Ancient Greek philosopher

Xeniades (Ξενιάδης) was a skeptical philosopher from Corinth, probably a follower of the pre-Socratic Xenophanes. There may have been two such persons, as he is referenced by Democritus c. 400 BC, though was also supposedly the purchaser of Diogenes the Cynic c. 350 BC, when he was captured by pirates and sold as a slave. Xeniades was supposed to have been the man who persuaded Monimus to become a follower of Diogenes, and was the source of his skeptical doctrines.

==Skepticism==
The little that is known of him is derived from Sextus Empiricus, who represents him as holding the most ultrasceptical opinions, and maintaining that all notions are false, and that there is absolutely nothing true in the universe.

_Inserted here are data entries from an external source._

Lemma move_ok n m : inv n -> enabled n m -> exists n', exec wc hw n m = Ok n' /\ inv n'.
Proof.
  intros Hinv Hm. destruct m as [fd|c a|l w|c|c|]; cbn [exec].
  - by apply accept_ok.
  - destruct Hm as (o & Ho & Hst & Hu & Ha). destruct (focus_of n c o Hinv Ho) as (l & q & Hf & Hs & Hat & Hp).
    destruct (TcpConnection.exec_ok (tcp o) a (sound_inv _ Hs) Ha) as (t' & E & _).
    destruct (act_ok n c o l q a (tcp o) t') as (n' & -> & Hn'); try done.
    + apply Hs.
    + unfold queued. destruct a; try done; by rewrite Nat.sub_0_r.
    + by eapply TcpConnection.exec_change; [apply sound_inv|..].
    + by apply collect_ok.
  - by apply run_ok.
  - destruct Hm as [o Ho]. destruct (focus_of n c o Hinv Ho) as (l & q & Hf & Hs & Hat & Hp).
    destruct (hold_focus n c o l q Hf) as (n' & -> & Hb & Hf'). exists n'. split; [done|].
    eapply focus_inv; [done|done|simpl; intros ? ?; simpl; lia|]. by rewrite Hb.
  - destruct Hm as (o & Ho & _). destruct (focus_of n c o Hinv Ho) as (l & q & Hf & Hs & _ & Hp).
    rewrite Ho. simpl. by eapply collect_focus; [eapply focus_put|..].
  - done.
Qed.

Lemma reachable_net n0 n : inv n0 -> rtc (step wc hw) n0 n -> inv n.
Proof.
  intros Hi Hr. revert n Hr. apply rtc_ind_r; [done|]. intros x y _ (m & Hm & E) Hx.
  destruct (move_ok x m Hx Hm) as (y' & E' & Hy). congruence.
Qed.

Lemma start_net_inv s : TcpServer.inv (mk_sys s [] []) -> inv (start_net s).
Proof.
  intros Hs. split; [done|done|]. intros c. unfold conn_ok. simpl. rewrite lookup_empty. split_and!; try done.
  - apply not_elem_of_nil.
  - intros Hin. by apply elem_of_nil in Hin.
Qed.

(** ** The queues drain *)

(** What running a functor can lead to: a send may queue two functors that report to
    the user, a close a functor of the server and one of the connection. *)
Definition task_weight (x : TcpConnection.task) : nat :=
  match x with TcpConnection.SendTask _ => 3 | TcpConnection.ForceCloseTask => 4 | _ => 1 end.
Definition functor_weight (f : functor) : nat :=
  match f with EstablishedF _ | DestroyedF _ => 1 | RemoveF _ => 2 | TaskF _ => 0 end.
Definition tasks_weight (ts : list TcpConnection.task) : nat := sum_list (map task_weight ts).
Definition queue_weight (q : list (Z * functor)) : nat := sum_list (map (fun f => functor_weight f.2) q).
Definition weight (n : net) (c : conn) : nat :=
  queue_weight (queue_of n c) +
  match objs n !! c with Some o => tasks_weight (TcpConnection.tasks (tcp o)) | None => 0 end.
Definition pending (n : net) : nat := sum_list (map (weight n) (accepted (sys n))).

Lemma tasks_weight_app a b : tasks_weight (a ++ b) = (tasks_weight a + tasks_weight b)%nat.
Proof. unfold tasks_weight. by rewrite map_app, sum_list_with_app. Qed.
Lemma queue_weight_app a b : queue_weight (a ++ b) = (queue_weight a + queue_weight b)%nat.
Proof. unfold queue_weight. by rewrite map_app, sum_list_with_app. Qed.

(** Operations for [c] leave the other connections alone. *)
Definition same_but (c : conn) (n n' : net) : Prop :=
  accepted (sys n') = accepted (sys n) /\
  forall c', c' <> c -> objs n' !! c' = objs n !! c' /\ queue_of n' c' = queue_of n c'.

#[local] Instance same_but_preorder c : PreOrder (same_but c).
Proof.
  split; [done|]. intros x y z [Ha Hxy] [Hb Hyz]. split; [congruence|]. intros c' Hne.
  destruct (Hxy c' Hne), (Hyz c' Hne). split; congruence.
Qed.

Lemma same_put c n o : same_but c n (put n c o).
Proof. split; [done|]. intros c' Hne. split; [simpl; by rewrite lookup_insert_ne|done]. Qed.

Lemma same_enqueue c n fs : Forall (fun f => functor_conn f.2 = c) fs -> same_but c n (enqueue n fs).
Proof.
  intros Hf. split; [done|]. intros c' Hne. split; [done|]. unfold queue_of. simpl.
  by rewrite filter_app, (queue_of_foreign c c' fs Hf Hne), app_nil_r.
Qed.
Lemma descriptor_lifetimes_witness :
  fds demo_end = [7; 6; 8; 5; 4; 3] /\
  open_ (world demo_end) = {[0; 1; 2]} ∪ list_to_set (fds demo_end) /\ bad_ (world demo_end) = [].
Proof.
  destruct (@descriptor_lifetimes MapKernel.map_kernel MapKernel.map_kernel_laws demo_kernel demo_kernel_laws
      None 100 10 20 {[0; 1; 2]} demo_world (loop demo_start) (world demo_start) demo_end)
    as ((H1 & _ & _ & H2) & _).
  - split; try done. intros fd Hfd. set_unfold in Hfd. lia.
  - done.
  - exact demo_boot.
  - change (rtc step demo_start demo_end). exact demo_steps.
  - split; [vm_compute; reflexivity|]. split; [exact H1|exact H2].
Defined.
End Ownership.
(** errno values of Linux. *)
Definition EPERM : Z := 1.
Definition EINTR : Z := 4.
Definition EBADF : Z := 9.
Definition EAGAIN : Z := 11.
Definition EACCES : Z := 13.
Definition EFAULT : Z := 14.
Definition ENOTSOCK : Z := 88.
Definition EAFNOSUPPORT : Z := 97.
Definition EADDRINUSE : Z := 98.
Definition EADDRNOTAVAIL : Z := 99.
Definition ENETUNREACH : Z := 101.
Definition EISCONN : Z := 106.
Definition ECONNREFUSED : Z := 111.
Definition EALREADY : Z := 114.
Definition EINPROGRESS : Z := 115.

(** Functors queued to the loop. *)
Inductive task := StopInLoop | ResetChannel.
#[global] Instance task_eq_dec : EqDecision task.
Proof. solve_decision. Defined.

(** Of the channel its descriptor and its registration are kept; [tasks] are the
    queued functors, [timers] the delays of the [startInLoop] timers not fired yet.
    The rest is history: sockets created, closed, handed to the new-connection
    callback, and forgotten, and the delays scheduled since the last restart. *)
Record t := mk {
  connect_ : bool;
  state_ : States;
  channel_ : option Z;
  registered : bool;
  retryDelayMs_ : Z;
  tasks : list task;
  timers : list Z;
  opened : list Z;
  closed : list Z;
  delivered : list Z;
  forgotten : list Z;
  delays : list Z;
}.

Definition new : t :=
  {| connect_ := false; state_ := kDisconnected; channel_ := None; registered := false;
     retryDelayMs_ := kInitRetryDelayMs; tasks := []; timers := []; opened := []; closed := [];
     delivered := []; forgotten := []; delays := [] |}.

Definition set_connect (c : t) (b : bool) : t :=
  mk b (state_ c) (channel_ c) (registered c) (retryDelayMs_ c) (tasks c) (timers c)
    (opened c) (closed c) (delivered c) (forgotten c) (delays c).
Definition setState (c : t) (s : States) : t :=
  mk (connect_ c) s (channel_ c) (registered c) (retryDelayMs_ c) (tasks c) (timers c)
    (opened c) (closed c) (delivered c) (forgotten c) (delays c).
Definition set_channel (c : t) (ch : option Z) (reg : bool) : t :=
  mk (connect_ c) (state_ c) ch reg (retryDelayMs_ c) (tasks c) (timers c)
    (opened c) (closed c) (delivered c) (forgotten c) (delays c).
Definition set_tasks (c : t) (ts : list task) : t :=
  mk (connect_ c) (state_ c) (channel_ c) (registered c) (retryDelayMs_ c) ts (timers c)
    (opened c) (closed c) (delivered c) (forgotten c) (delays c).
Definition set_delay (c : t) (d : Z) (ts ds : list Z) : t :=
  mk (connect_ c) (state_ c) (channel_ c) (registered c) d (tasks c) ts
    (opened c) (closed c) (delivered c) (forgotten c) ds.
Definition set_fds (c : t) (o cl de fo : list Z) : t :=
  mk (connect_ c) (state_ c) (channel_ c) (registered c) (retryDelayMs_ c) (tasks c) (timers c)
    o cl de fo (delays c).

Definition sockets_close (c : t) (fd : Z) : t :=
  set_fds c (opened c) (closed c ++ [fd]) (delivered c) (forgotten c).

Definition retry (c : t) (sockfd : Z) : t :=
  let c := setState (sockets_close c sockfd) kDisconnected in
  if connect_ c then
    set_delay c (Z.min (retryDelayMs_ c * 2) kMaxRetryDelayMs)
      (timers c ++ [retryDelayMs_ c]) (delays c ++ [retryDelayMs_ c])
  else c.

Definition connecting (c : t) (sockfd : Z) : outcome t :=
  let c := setState c kConnecting in
  _ ← assert_ (bool_decide (channel_ c = None)) ;
  mret (set_channel c (Some sockfd) true).

(** The answers of socket(2) and connect(2): the descriptor and errno (0: success). *)
Definition connect (c : t) (sockfd savedErrno : Z) : outcome t :=
  if sockfd <? 0 then Fault Fatal
  else
    let c := set_fds c (opened c ++ [sockfd]) (closed c) (delivered c) (forgotten c) in
    if bool_decide (savedErrno ∈ [0; EINPROGRESS; EINTR; EISCONN]) then connecting c sockfd
    else if bool_decide (savedErrno ∈ [EAGAIN; EADDRINUSE; EADDRNOTAVAIL; ECONNREFUSED; ENETUNREACH])
    then mret (retry c sockfd)
    else if bool_decide (savedErrno ∈ [EACCES; EPERM; EAFNOSUPPORT; EBADF; EALREADY; EFAULT; ENOTSOCK])
    then mret (sockets_close c sockfd)
    else mret (set_fds c (opened c) (closed c) (delivered c) (forgotten c ++ [sockfd])).

Definition startInLoop (inLoop : bool) (c : t) (sockfd savedErrno : Z) : outcome t :=
  _ ← assertInLoopThread inLoop ;
  _ ← assert_ (bool_decide (state_ c = kDisconnected)) ;
  if connect_ c then connect c sockfd savedErrno else mret c.

(** [start] in the loop's thread, where [runInLoop] calls at once. *)
Definition start (c : t) (sockfd savedErrno : Z) : outcome t :=
  startInLoop true (set_connect c true) sockfd savedErrno.

Definition stop (c : t) : t := set_tasks (set_connect c false) (tasks c ++ [StopInLoop]).

Definition removeAndResetChannel (c : t) : outcome (Z * t) :=
  sockfd ← deref (channel_ c) ;
  mret (sockfd, set_tasks (set_channel c (channel_ c) false) (tasks c ++ [ResetChannel])).

Definition resetChannel (c : t) : t := set_channel c None (registered c).

Definition stopInLoop (inLoop : bool) (c : t) : outcome t :=
  _ ← assertInLoopThread inLoop ;
  if decide (state_ c = kConnecting) then
    let c := setState c kDisconnected in
    r ← removeAndResetChannel c ;
    mret (retry r.2 r.1)
  else mret c.

Definition restart (inLoop : bool) (c : t) (sockfd savedErrno : Z) : outcome t :=
  _ ← assertInLoopThread inLoop ;
  let c := setState c kDisconnected in
  let c := set_delay c kInitRetryDelayMs (timers c) [] in
  startInLoop inLoop (set_connect c true) sockfd savedErrno.

(** [err] is SO_ERROR, [self] whether the socket is connected to itself; the result
    also has the socket given to the new-connection callback. *)
Definition handleWrite (c : t) (err : Z) (self : bool) : outcome (t * option Z) :=
  if decide (state_ c = kConnecting) then
    r ← removeAndResetChannel c ;
    let sockfd := r.1 in
    let c := r.2 in
    if negb (err =? 0) then mret (retry c sockfd, None)
    else if self then mret (retry c sockfd, None)
    else
      let c := setState c kConnected in
      if connect_ c then
        mret (set_fds c (opened c) (closed c) (delivered c ++ [sockfd]) (forgotten c), Some sockfd)
      else mret (sockets_close c sockfd, None)
  else
    _ ← assert_ (bool_decide (state_ c = kDisconnected)) ;
    mret (c, None).

Definition handleError (c : t) : outcome t :=
  if decide (state_ c = kConnecting) then
    r ← removeAndResetChannel c ;
    mret (retry r.2 r.1)
  else mret c.

(** [~Connector] *)
Definition destroy (c : t) : outcome unit :=
  assert_ (match channel_ c with None => true | Some _ => false end).

(** What the channel calls for one readiness report: the error handler before the
    write handler. *)
Definition dispatch (c : t) (hasError hasWrite : bool) (err : Z) (self : bool) : outcome (t * option Z) :=
  c ← (if hasError then handleError c else mret c) ;
  if hasWrite then handleWrite c err self else mret (c, None).

Definition run_task (c : t) (x : task) : outcome t :=
  match x with StopInLoop => stopInLoop true c | ResetChannel => mret (resetChannel c) end.


(** ** The connector's invariant *)

(** The delay before the [i]-th retry. *)
Definition delay_at (i : nat) : Z := Z.min (kInitRetryDelayMs * 2 ^ Z.of_nat i) kMaxRetryDelayMs.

He more than once couples him with Xenophanes.

==Purchaser of Diogenes==
Two separate fictionalised accounts are used by Diogenes Laërtius in his account of Diogenes being sold into slavery, one by Menippus, and one by an otherwise unknown Eubulus, both of whom wrote in the 3rd century BCE. It is told that Diogenes said to Xeniades, "You must obey me, although I am a slave, for a physician or a steersman would find men to obey them even though they might be slaves." Eubulus recounts that Diogenes educated Xeniades's sons, eventually growing old in Xeniades' house. Xeniades is supposed to have remarked "A good spirit has entered my house." It is impossible to say whether any of this is accurate or even whether Xeniades actually existed, but another Cynic, Cleomenes, also made use of the theme of Diogenes being sold into slavery, and Xeniades was supposed to have been the man who persuaded Monimus to become a follower of Diogenes.